For pending jobs with a slot range PE request the number of slots 
is not determined. This setting specifies the method to be used by 
xxQS_NAMExx to assess the number of slots such jobs might finally
get.
.PP
The assumed slot allocation has a meaning when determining the 
resource-request-based priority contribution for numeric resources
as described in
.M sge_priority 5 
and is displayed when 
.M qstat 1 
is run without \fB\-g t\fP option.
.PP
The following methods are supported:
.IP "\fB<int>\fP:" 1i
The specified integer number is directly used as prospective slot amount.
.IP "\fBmin\fP:" 1i
The slot range minimum is used as prospective slot amount.
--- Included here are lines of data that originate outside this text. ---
(** * pdf-questions: the question parser, the question-generation tool,
      the text extractor and the download-and-summarize tool

    A shallow embedding of the TypeScript sources

    - [extractTextFromPDF] of the PDF text utility;
    - [pdfFetcherTool], the download-and-summarize tool;
    - [generateQuestionsFromTextTool] and its [parseQuestionsFromText], of
      which the repository holds two copies: they share the tool and differ
      in the parser ([Parser] normalises numbered items and splits on
      question marks, [LineParser] takes one candidate per line);
    - [generateQuestionsFromSummaryStep] of the workflow.

    JavaScript strings are sequences of UTF-16 code units; [length],
    [substring], [trim], [split] and the regular expressions of the parser
    all work on code units, so a string is a [list N] here.  Numbers that
    the code uses as counts ([maxQuestions], lengths, page counts) are
    integers in [Z].  An awaited promise is modelled by its outcome
    (fulfilled with a value, or rejected with the thrown value) together
    with the calls made to the outside; [console] output is not modelled. *)

From Stdlib Require Import String Ascii Numbers.DecimalString.
From Stdlib Require Import NArith ZArith Lia Bool List.
Import ListNotations.

(* ===================================================================== *)
(** ** JavaScript strings and arrays *)
(* ===================================================================== *)

Module JS.

Definition code_unit := N.
Definition jsstring := list code_unit.

(** An ASCII literal of the source as a sequence of code units. *)
Definition lit (s : string) : jsstring :=
  map N_of_ascii (list_ascii_of_string s).
Arguments lit s%_string.

Definition LF : code_unit := 10%N.        (* '\n' *)
Definition SPACE : code_unit := 32%N.     (* ' '  *)
Definition QMARK : code_unit := 63%N.     (* '?'  *)
Definition DOT : code_unit := 46%N.       (* '.'  *)
Definition RPAREN : code_unit := 41%N.    (* ')'  *)
Definition HYPHEN : code_unit := 45%N.    (* '-'  *)
Definition STAR : code_unit := 42%N.      (* '*'  *)
Definition BULLET : code_unit := 8226%N.  (* U+2022 *)

(** ECMAScript WhiteSpace and LineTerminator code points: what
    [String.prototype.trim] strips and what [\s] matches. *)
Definition isWhiteSpace (c : code_unit) : bool :=
  ((9 <=? c) && (c <=? 13)         (* TAB LF VT FF CR *)
   || (c =? 32) || (c =? 160) || (c =? 5760)
   || ((8192 <=? c) && (c <=? 8202))
   || (c =? 8232) || (c =? 8233) || (c =? 8239) || (c =? 8287)
   || (c =? 12288) || (c =? 65279))%N.

(** [\d] without the unicode flag: 0-9. *)
Definition isDigit (c : code_unit) : bool := ((48 <=? c) && (c <=? 57))%N.

Fixpoint takeWhile (p : code_unit -> bool) (s : jsstring) : jsstring :=
  match s with
  | [] => []
  | c :: s' => if p c then c :: takeWhile p s' else []
  end.

Fixpoint dropWhile (p : code_unit -> bool) (s : jsstring) : jsstring :=
  match s with
  | [] => []
  | c :: s' => if p c then dropWhile p s' else s
  end.

Definition trimStart (s : jsstring) : jsstring := dropWhile isWhiteSpace s.
Definition trimEnd (s : jsstring) : jsstring :=
  rev (dropWhile isWhiteSpace (rev s)).

(** [s.trim()] *)
Definition trim (s : jsstring) : jsstring := trimEnd (trimStart s).

(** [s.includes(c)] for a one-character needle. *)
Definition includes (c : code_unit) (s : jsstring) : bool :=
  existsb (N.eqb c) s.

(** [s.split(sep)] for a one-character separator: never the empty array,
    [''.split(sep)] is [['']]. *)
Fixpoint split (sep : code_unit) (s : jsstring) : list jsstring :=
  match s with
  | [] => [[]]
  | c :: s' =>
      if (c =? sep)%N then [] :: split sep s'
      else match split sep s' with
           | [] => [[c]]
           | x :: xs => (c :: x) :: xs
           end
  end.

(** [s.substring(0, n)] for a non-negative integer constant [n]. *)
Definition substring0 (n : nat) (s : jsstring) : jsstring := firstn n s.

(** [a.slice(0, k)] for an integer [k]: a negative end counts from the end
    of the array, and the end is clamped to the array. *)
Definition slice0 {A : Type} (k : Z) (l : list A) : list A :=
  let len := Z.of_nat (length l) in
  let final := if (k <? 0)%Z then Z.max (len + k) 0 else Z.min k len in
  firstn (Z.to_nat final) l.

(** [!s] on a string: only the empty string is falsy. *)
Definition isEmpty (s : jsstring) : bool :=
  match s with
  | [] => true
  | _ :: _ => false
  end.

(** A value is falsy when it is missing ([undefined], [null]) or is the
    empty string. *)
Definition truthy (v : option jsstring) : bool :=
  match v with
  | Some (_ :: _) => true
  | _ => false
  end.

(** [v || dflt] on an optional string. *)
Definition orElse (v : option jsstring) (dflt : jsstring) : jsstring :=
  match v with
  | Some (c :: s) => c :: s
  | _ => dflt
  end.

(** [`${n}`] for an integer number below 10^21 in magnitude: decimal
    digits, with a leading minus sign when negative. *)
Definition numberToString (n : Z) : jsstring :=
  lit (NilEmpty.string_of_int (Z.to_int n)).

End JS.

Import JS.
Arguments lit s%_string : simpl never.

(* ===================================================================== *)
(** ** The regular expressions of the parser *)
(* ===================================================================== *)

Module Regex.

(** One match of [\d+[\.\)]\s*] at the head of [s]: the matched text and
    the rest.  [\d+] is greedy and can give back digits, but every shorter
    run is followed by a digit, so there is a match exactly when the
    maximal run of digits is non-empty and followed by '.' or ')'; [\s*]
    then takes all the white space that follows. *)
Definition matchMarker (s : jsstring) : option (jsstring * jsstring) :=
  match takeWhile isDigit s, dropWhile isDigit s with
  | d :: ds, c :: r =>
      if ((c =? DOT) || (c =? RPAREN))%N
      then Some ((d :: ds) ++ c :: takeWhile isWhiteSpace r,
                 dropWhile isWhiteSpace r)
      else None
  | _, _ => None
  end.

(** [/^\d+[\.\)]/.test(s)], as [line.match(...)] is used for its truth
    value. *)
Definition startsWithNumber (s : jsstring) : bool :=
  match takeWhile isDigit s, dropWhile isDigit s with
  | _ :: _, c :: _ => ((c =? DOT) || (c =? RPAREN))%N
  | _, _ => false
  end.

(** [s.replace(/^\d+[\.\)]\s*/, '')] *)
Definition stripNumber (s : jsstring) : jsstring :=
  match matchMarker s with
  | Some (_, rest) => rest
  | None => s
  end.

(** [s.replace(/^[\-\*\•]\s*/, '')] *)
Definition stripBullet (s : jsstring) : jsstring :=
  match s with
  | c :: r =>
      if ((c =? HYPHEN) || (c =? STAR) || (c =? BULLET))%N
      then dropWhile isWhiteSpace r
      else s
  | [] => []
  end.

(** The global replacement of [\d+[\.\)]\s*] by a line feed followed by
    the match ([$1] is the whole match): the text is scanned from left
    to right; where the expression matches, a line feed and the match are
    written out and the scan resumes after the match; elsewhere one code
    unit is copied.  [skip] counts the code units of the current match
    that are still to be copied. *)
Fixpoint breakBeforeMarkers (skip : nat) (s : jsstring) : jsstring :=
  match s with
  | [] => []
  | c :: s' =>
      match skip with
      | S n => c :: breakBeforeMarkers n s'
      | O =>
          match matchMarker s with
          | Some (m, _) => LF :: c :: breakBeforeMarkers (length m - 1) s'
          | None => c :: breakBeforeMarkers 0 s'
          end
      end
  end.

End Regex.

Import Regex.

(* ===================================================================== *)
(** ** parseQuestionsFromText *)
(* ===================================================================== *)

(** [parseQuestionsFromText] of the copy of the tool that begins with
    [const normalised = text.replace(...)]: numbered items are put on lines
    of their own, lines are split on question marks, every fragment gets a
    question mark. *)
Module Parser.

Definition normalise (text : jsstring) : jsstring :=
  breakBeforeMarkers 0 text.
If no 
lower bound is specified with the range 1 is assumed.
.IP "\fBmax\fP:" 1i
The of the slot range maximum is used as prospective slot amount. 
If no upper bound is specified with the range the absolute maximum 
possible due to the PE's \fBslots\fP setting is assumed.
.IP "\fBavg\fP:" 1i
The average of all numbers occurring within the job's PE range 
request is assumed.
.\"
.\"
.SS "\fBaccounting_summary\fP"
This parameter is only checked if
.B control_slaves
(see above) is set to TRUE 
and thus xxQS_NAMExx is the creator of the slave tasks of a parallel 
application via
.M xxqs_name_sxx_execd 8
and
.M xxqs_name_sxx_shepherd 8 .
In this case, accounting information is available for every single
slave task started by xxQS_NAMExx.
.PP
The
.B accounting_summary
parameter can be set to TRUE or FALSE. A value of 
TRUE indicates that only a single accounting record is written to the
.M accounting 5
file, containing the accounting summary of the whole job including all slave tasks,
while a value of FALSE indicates an individual
.M accounting 5
record is written for every slave task, as well as for the master task.
.\"
.\"
.SH RESTRICTIONS
\fBNote\fP, that the functionality of the start-up, shutdown
and signaling procedures remains the full responsibility
of the administrator configuring the parallel environment.
xxQS_NAMExx will just invoke these procedures and evaluate their
exit status. If the procedures do not perform their tasks
properly or if the parallel environment or the parallel
application behave unexpectedly, xxQS_NAMExx has no means to detect
this.
.\"
.\"
.SH "SEE ALSO"
.M xxqs_name_sxx_intro 1 ,
.M xxqs_name_sxx__types 1 ,
.M qconf 1 ,
.M qdel 1 ,
.M qmod 1 ,
.M qsub 1 ,
.M access_list 5 ,
.M xxqs_name_sxx_qmaster 8 ,
.M xxqs_name_sxx_shepherd 8 .
.\"
.SH "COPYRIGHT"
See
.M xxqs_name_sxx_intro 1
for a full statement of rights and permissions.